Non-extension ee also usually removes the dark undercolor, and many red rabbits also have wideband recessive ww, which doubles the width of the red color band on the hairshaft, with the white undercolor. However, wideband on a chinchilla rabbit often leaves it much paler than normal, not good for a show rabbit.
Mating red to chinchilla you will expect a lot of agouti rabbits, as both chin and red are agouti based colors, chestnut agouti a likely outcome. The chins should be black B_, but the red may carry chocolate or be chocolate based, so you could eventually end up with chocolate agouti and chocolate chins in future generations. Red is full color and dominant, chin is the next down in dominance, chd_. Breeding back to chin should increase your chances for chins. Both are dense color (not dilute), so that should mesh well. Non-extension will be an issue, as mentioned, non-extension removes the dark color from the hair shaft, leaving only the yellowish/reddish tones. Chin removes those, leaving a pearly white rabbit with brown or marbled eyes, sometimes with dark tips to the hairs (ermine, aka frostie aka frosty). Not a showable color except for a few breeds.
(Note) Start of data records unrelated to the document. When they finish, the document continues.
Lemma of_words_bytes ws : is_bytes (of_words ws).
Proof.
  induction ws as [|w ws IH]; [constructor |]. unfold of_words. cbn [flat_map].
  apply Forall_app. split; [apply bytes32_bytes | apply IH].
Qed.

Lemma to_words_wf l n : length l = (4 * n)%nat → is_bytes l → bitmap_wf n (to_words l).
Proof.
  revert l. induction n as [|n IH]; intros l Hl Hb; [by destruct l |].
  destruct l as [|b0 [|b1 [|b2 [|b3 l]]]]; simpl in Hl; try lia.
  apply Forall_cons in Hb as [H0 Hb]. apply Forall_cons in Hb as [H1 Hb].
  apply Forall_cons in Hb as [H2 Hb]. apply Forall_cons in Hb as [H3 Hb].
  destruct (IH l) as [Hn Hu]; [lia | done |]. cbn [to_words]. split; [simpl; lia |].
  apply Forall_cons. split; [by apply be32_u32 | done].
Qed.

(** ** The directory *)

(** The name in a directory entry: a string inside its sixteen bytes. *)
Definition dname (md : bytes) (i : Z) : option bytes := cstr (take 16 (md_name md i)).

(** A directory block: every entry's name is terminated. *)
Record dir_ok (md : bytes) : Prop := {
  dir_len : length md = 512%nat;
  dir_bytes : is_bytes md;
  dir_name i : 0 ≤ i < TFS_MAX_FILES → is_Some (dname md i);
}.

Lemma cstr_take n l a : cstr (take n l) = Some a → cstr l = Some a.
Proof.
  intros [[rest H] Ha]%cstr_Some. apply cstr_Some. split; [| done]. exists (rest ++ drop n l).
  rewrite <- (take_drop n l) at 1. rewrite H. by rewrite <- app_assoc.
Qed.

Lemma dname_cmp md i filename a :
  dir_ok md → is_bytes filename → cstr filename = Some a → 0 ≤ i < TFS_MAX_FILES →
  ∃ z, stringcmp (md_name md i) filename = Ok z ∧ (z =? 0) = bool_decide (dname md i = Some a).
Proof.
  intros Hd Hf Ha Hi. destruct (dir_name _ Hd i Hi) as [s Hs].
  destruct (stringcmp_eq (md_name md i) filename s a) as (z & Hz & Hiff);
    [by apply Forall_drop, dir_bytes | done | by eapply cstr_take | done |].
  exists z. split; [done |]. rewrite Hs. destruct (Z.eqb_spec z 0) as [E|E].
  - symmetry. apply bool_decide_true. by rewrite (proj1 Hiff E).
  - symmetry. apply bool_decide_false. intros [= Hsa]. by apply E, Hiff.
Qed.

(** The search for a name is a search for the first entry that has it. *)
Lemma find_name_Ok md filename a :
  dir_ok md → is_bytes filename → cstr filename = Some a →
  find_name (Z.to_nat TFS_MAX_FILES) 0 md filename =
  Ok (find_idx (Z.to_nat TFS_MAX_FILES) 0 (λ i, bool_decide (dname md i = Some a))).
Proof.
  intros Hd Hf Ha.
  assert (Hgen : ∀ n i, 0 ≤ i → i + Z.of_nat n ≤ TFS_MAX_FILES →
    find_name n i md filename = Ok (find_idx n i (λ i, bool_decide (dname md i = Some a)))).
  { induction n as [|n IH]; intros i H0 Hn; [done |]. cbn [find_name find_idx].
    destruct (dname_cmp md i filename a) as (z & -> & Hz); [done | done | done | lia |].
    unfold mbind, res_bind. rewrite Hz. case_bool_decide; [done |]. apply IH; lia. }
  apply Hgen; unfold TFS_MAX_FILES; lia.
Qed.

Lemma md_inode_total md i : dir_ok md → 0 ≤ i < TFS_MAX_FILES → ∃ v, md_inode md i = Ok v.
Proof.
  unfold TFS_MAX_FILES, md_inode, SIZEOF_DIRENTRY. intros Hd Hi.
  replace (20 * i) with (Z.of_nat (Z.to_nat (20 * i))) by lia.
  destruct (get32_Ok md (Z.to_nat (20 * i))) as (? & ? & ? & ? & _ & ?); [rewrite (dir_len _ Hd); lia |]. eauto.
Qed.

Lemma scan_create_Ok md filename a :
  dir_ok md → is_bytes filename → cstr filename = Some a →
  ∃ r, scan_create (Z.to_nat TFS_MAX_FILES) 0 (-1) md filename = Ok r ∧
    match r with
    | None => ∃ i, 0 ≤ i < TFS_MAX_FILES ∧ dname md i = Some a
    | Some k => (∀ i, 0 ≤ i < TFS_MAX_FILES → dname md i ≠ Some a) ∧
        (k = -1 ∨ 0 ≤ k < TFS_MAX_FILES ∧ md_inode md k = Ok 0)
    end.
Proof.
  intros Hd Hf Ha.
  assert (Hgen : ∀ n i k, 0 ≤ i → i + Z.of_nat n = TFS_MAX_FILES →
    (∀ j, 0 ≤ j < i → dname md j ≠ Some a) → (k = -1 ∨ 0 ≤ k < TFS_MAX_FILES ∧ md_inode md k = Ok 0) →
    ∃ r, scan_create n i k md filename = Ok r ∧
    match r with
    | None => ∃ i, 0 ≤ i < TFS_MAX_FILES ∧ dname md i = Some a
    | Some k => (∀ i, 0 ≤ i < TFS_MAX_FILES → dname md i ≠ Some a) ∧
        (k = -1 ∨ 0 ≤ k < TFS_MAX_FILES ∧ md_inode md k = Ok 0)
    end).
  { induction n as [|n IH]; intros i k H0 Hn Hb Hk; cbn [scan_create].
    { eexists. split; [done |]. split; [| done]. intros j Hj. apply Hb. lia. }
    destruct (dname_cmp md i filename a) as (z & -> & Hz); [done | done | done | lia |].
    unfold mbind, res_bind. rewrite Hz. case_bool_decide as Hi; [eexists; split; [done |]; exists i; split; [lia | done] |].
    destruct (md_inode_total md i Hd) as [v Hv]; [lia |]. rewrite Hv. apply IH; [lia | lia | |].
    - intros j Hj. destruct (decide (j = i)) as [->|]; [done | apply Hb; lia].
    - destruct (Z.eqb_spec v 0) as [->|]; [| done]. right. split; [lia | done]. }
  apply Hgen; unfold TFS_MAX_FILES; [lia | lia | lia | by left].
Qed.
(* ===== verification/Tfstool.v ===== *)
(** * The disk image tool (src/buenos/util/tfstool.c)

    A program for the host that makes images with a trivial filesystem and
    copies files between images and the host.  The state is the host's files
    by name; a file that is open is its name, since every access to the image
    sets the position first.  An operation gives [None] when the program ends
    with [exit(EXIT_FAILURE)], and the files as they are then.  The numbers in
    an image are read with [ntohl] and written with [htonl], so that they are
    the big-endian numbers of [Tfs] on any host.  The host is taken to read
    and write its files without errors.  Messages are left out. *)

From stdpp Require Import gmap.
From S2P Require Import Prelude Bitmap Libc Tfs TfsInit.
Local Open Scope Z_scope.

Definition TFS_MAX_FILESIZE : Z := TFS_BLOCK_SIZE * TFS_BLOCKS_MAX.

(** ** Operations that can end the program *)

Definition T (S A : Type) : Type := K S (option A).
Definition texit {S A} : T S A := mret (M := K S) None.
Definition tret {S A} (a : A) : T S A := mret (M := K S) (Some a).
Definition tlift {S A} (m : K S A) : T S A := λ s,
  match m s with Ok (a, s') => Ok (Some a, s') | Panic e => Panic e | Block => Block | Undef => Undef | NoFuel => NoFuel end.
Definition tbind {S A B} (m : T S A) (f : A → T S B) : T S B := λ s,
  match m s with
  | Ok (Some a, s') => f a s'
  | Ok (None, s') => Ok (None, s')
  | Panic e => Panic e | Block => Block | Undef => Undef | NoFuel => NoFuel
  end.
Declare Scope tool_scope.
Delimit Scope tool_scope with tool.
Notation "x ⇐ m ; k" := (tbind m (λ x, k)) (at level 20, m at level 100, k at level 200, right associativity) : tool_scope.
Notation "m ;;; k" := (tbind m (λ _, k)) (at level 100, k at level 200, right associativity) : tool_scope.
Local Open Scope tool_scope.

(** A computation of [res]. *)
Definition tpure {S A} (r : res A) : T S A := tlift (pure r).

(** ** The host *)

Abbreviation host := (gmap (list Z) (list Z)).
Inductive fmode := mode_r | mode_update | mode_w.

(** The bytes of a file that is open. *)
Definition file_of (name : bytes) : K host bytes := λ h,
  match h !! name with Some f => Ok (f, h) | None => Undef end.
Definition set_file (name f : bytes) : K host unit := modify (insert name f).

(** [strncmp] and [strncpy] of the host: the sign of the result is that of the
    first difference, and the rest of the target is filled with zeros. *)
Fixpoint c_strncmp (s1 s2 : bytes) (n : nat) : res Z :=
  match n with
  | O => Ok 0
  | S n' =>
      match s1, s2 with
      | c1 :: s1', c2 :: s2' =>
          if negb (c1 =? c2) then Ok (c1 - c2) else if c1 =? 0 then Ok 0 else c_strncmp s1' s2' n'
      | _, _ => Undef
      end
  end.
Fixpoint c_strncpy (src : bytes) (n : nat) : res bytes :=
  match n with
  | O => Ok []
  | S n' =>
      match src with
      | c :: src' => if c =? 0 then Ok (replicate n 0) else r ← c_strncpy src' n'; Ok (c :: r)
      | [] => Undef
      end
  end.

(** ** Bitmaps, on words as [ntohl] gives them

    A shift by a negative number is undefined. *)

Definition tool_bitmap_init (size : Z) : K bitmap_t unit :=
  for_each (Z.to_nat (Z.quot (size + 31) 32)) 0 (λ i,
    b ← gets id; b' ← pure (aset b i 0); modify (λ _, b')).

Definition tool_bitmap_get (pos : Z) : K bitmap_t Z :=
  b ← gets id;
  w ← pure (aget b (Z.quot pos 32));
  if Z.rem pos 32 <? 0 then pure Undef else mret (Z.land (Z.shiftr w (Z.rem pos 32)) 1).

Definition tool_bitmap_set (pos value : Z) : T bitmap_t unit :=
  let i := Z.quot pos 32 in
  let j := Z.rem pos 32 in
  if j <? 0 then tpure Undef
  else if value =? 0 then
    tlift (b ← gets id; w ← pure (aget b i); b' ← pure (aset b i (Z.land w (u32 (Z.lnot (Z.shiftl 1 j))))); modify (λ _, b'))
  else if value =? 1 then
    tlift (b ← gets id; w ← pure (aget b i); b' ← pure (aset b i (Z.lor w (u32 (Z.shiftl 1 j)))); modify (λ _, b'))
  else texit.

(** The loop of [bitmap_findnset] from [i] on, [k] turns; -1 when it ends. *)
Fixpoint findnset_loop (k : nat) (i : Z) : T bitmap_t Z :=
  match k with
  | O => tret (-1)
  | S k' =>
      v ⇐ tlift (tool_bitmap_get i);
      if v =? 0 then tool_bitmap_set i 1;;; tret i else findnset_loop k' (i + 1)
  end.
Definition tool_bitmap_findnset (l : Z) : T bitmap_t Z := findnset_loop (Z.to_nat l) 0.

(** A bitmap operation on the bytes of a block. *)
Definition on_block {A} (block : bytes) (m : T bitmap_t A) : T host (A * bytes) := λ h,
  match m (to_words block) with
  | Ok (Some a, ws) => Ok (Some (a, of_words ws), h)
  | Ok (None, _) => Ok (None, h)
  | Panic e => Panic e | Block => Block | Undef => Undef | NoFuel => NoFuel
  end.

(** ** Files *)

Section tool.
(** What the user may open. *)
Context (may_open : bytes → fmode → bool).

Definition fopen (name : bytes) (mode : fmode) : K host bool :=
  h ← gets id;
  if negb (may_open name mode) then mret false
  else
    match mode with
    | mode_w => set_file name [];; mret true
    | _ => mret (bool_decide (is_Some (h !! name)))
    end.

Definition openfile (name : bytes) (mode : fmode) : T host unit :=
  ok ⇐ tlift (fopen name mode);
  if ok : bool then tret tt else texit.

Definition getfilesize (name : bytes) : K host Z := f ← file_of name; mret (Z.of_nat (length f)).
Definition tfstool_numblocks (disk : bytes) : K host Z := n ← getfilesize disk; mret (Z.quot n TFS_BLOCK_SIZE).

(** [fseek]; a position before the start of the file is an error. *)
Definition seek_block (block : Z) : T host nat :=
  off ⇐ tpure (int_op (block * TFS_BLOCK_SIZE));
  if off <? 0 then texit else tret (Z.to_nat off).

(** The result is the new contents of the array [data]. *)
Definition read_block (disk data : bytes) (block : Z) : T host bytes :=
  off ⇐ seek_block block;
  f ⇐ tlift (file_of disk);
  tret (splice 0 (take 512 (drop off f)) data).

(** What a file holds when [data] is written at [off]. *)
Definition file_put (off : nat) (data f : bytes) : bytes :=
  splice off data (f ++ replicate (off + length data - length f) 0).

Definition write_block (disk : bytes) (data : option bytes) (block : Z) : T host unit :=
  off ⇐ seek_block block;
  f ⇐ tlift (file_of disk);
  tlift (set_file disk (file_put off (default (replicate 512 0) data) f)).

(** ** Commands *)

(** The loop that writes empty blocks from block [i] on. *)
Fixpoint zero_blocks (disk : bytes) (k : nat) (i : Z) : T host unit :=
  match k with
  | O => tret tt
  | S k' => write_block disk None i;;; zero_blocks disk k' (i + 1)
  end.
For good chin color, you want to keep black-based, not chocolate-based breeders. At birth, both chins and chestnut agouti kits are black with white inner ears; chocolate agouti and chocolate chins are chocolate brown with white inner ears as newborns. By ten days of age, you should be able to see the banding on the hairshaft, chins will not have the yellowish middle band on the hair, agouti rabbits will. You want nice dark undercolor on your chins, should be a slate gray. Reds often have white undercolor, so choose kits with good undercolor as breeders.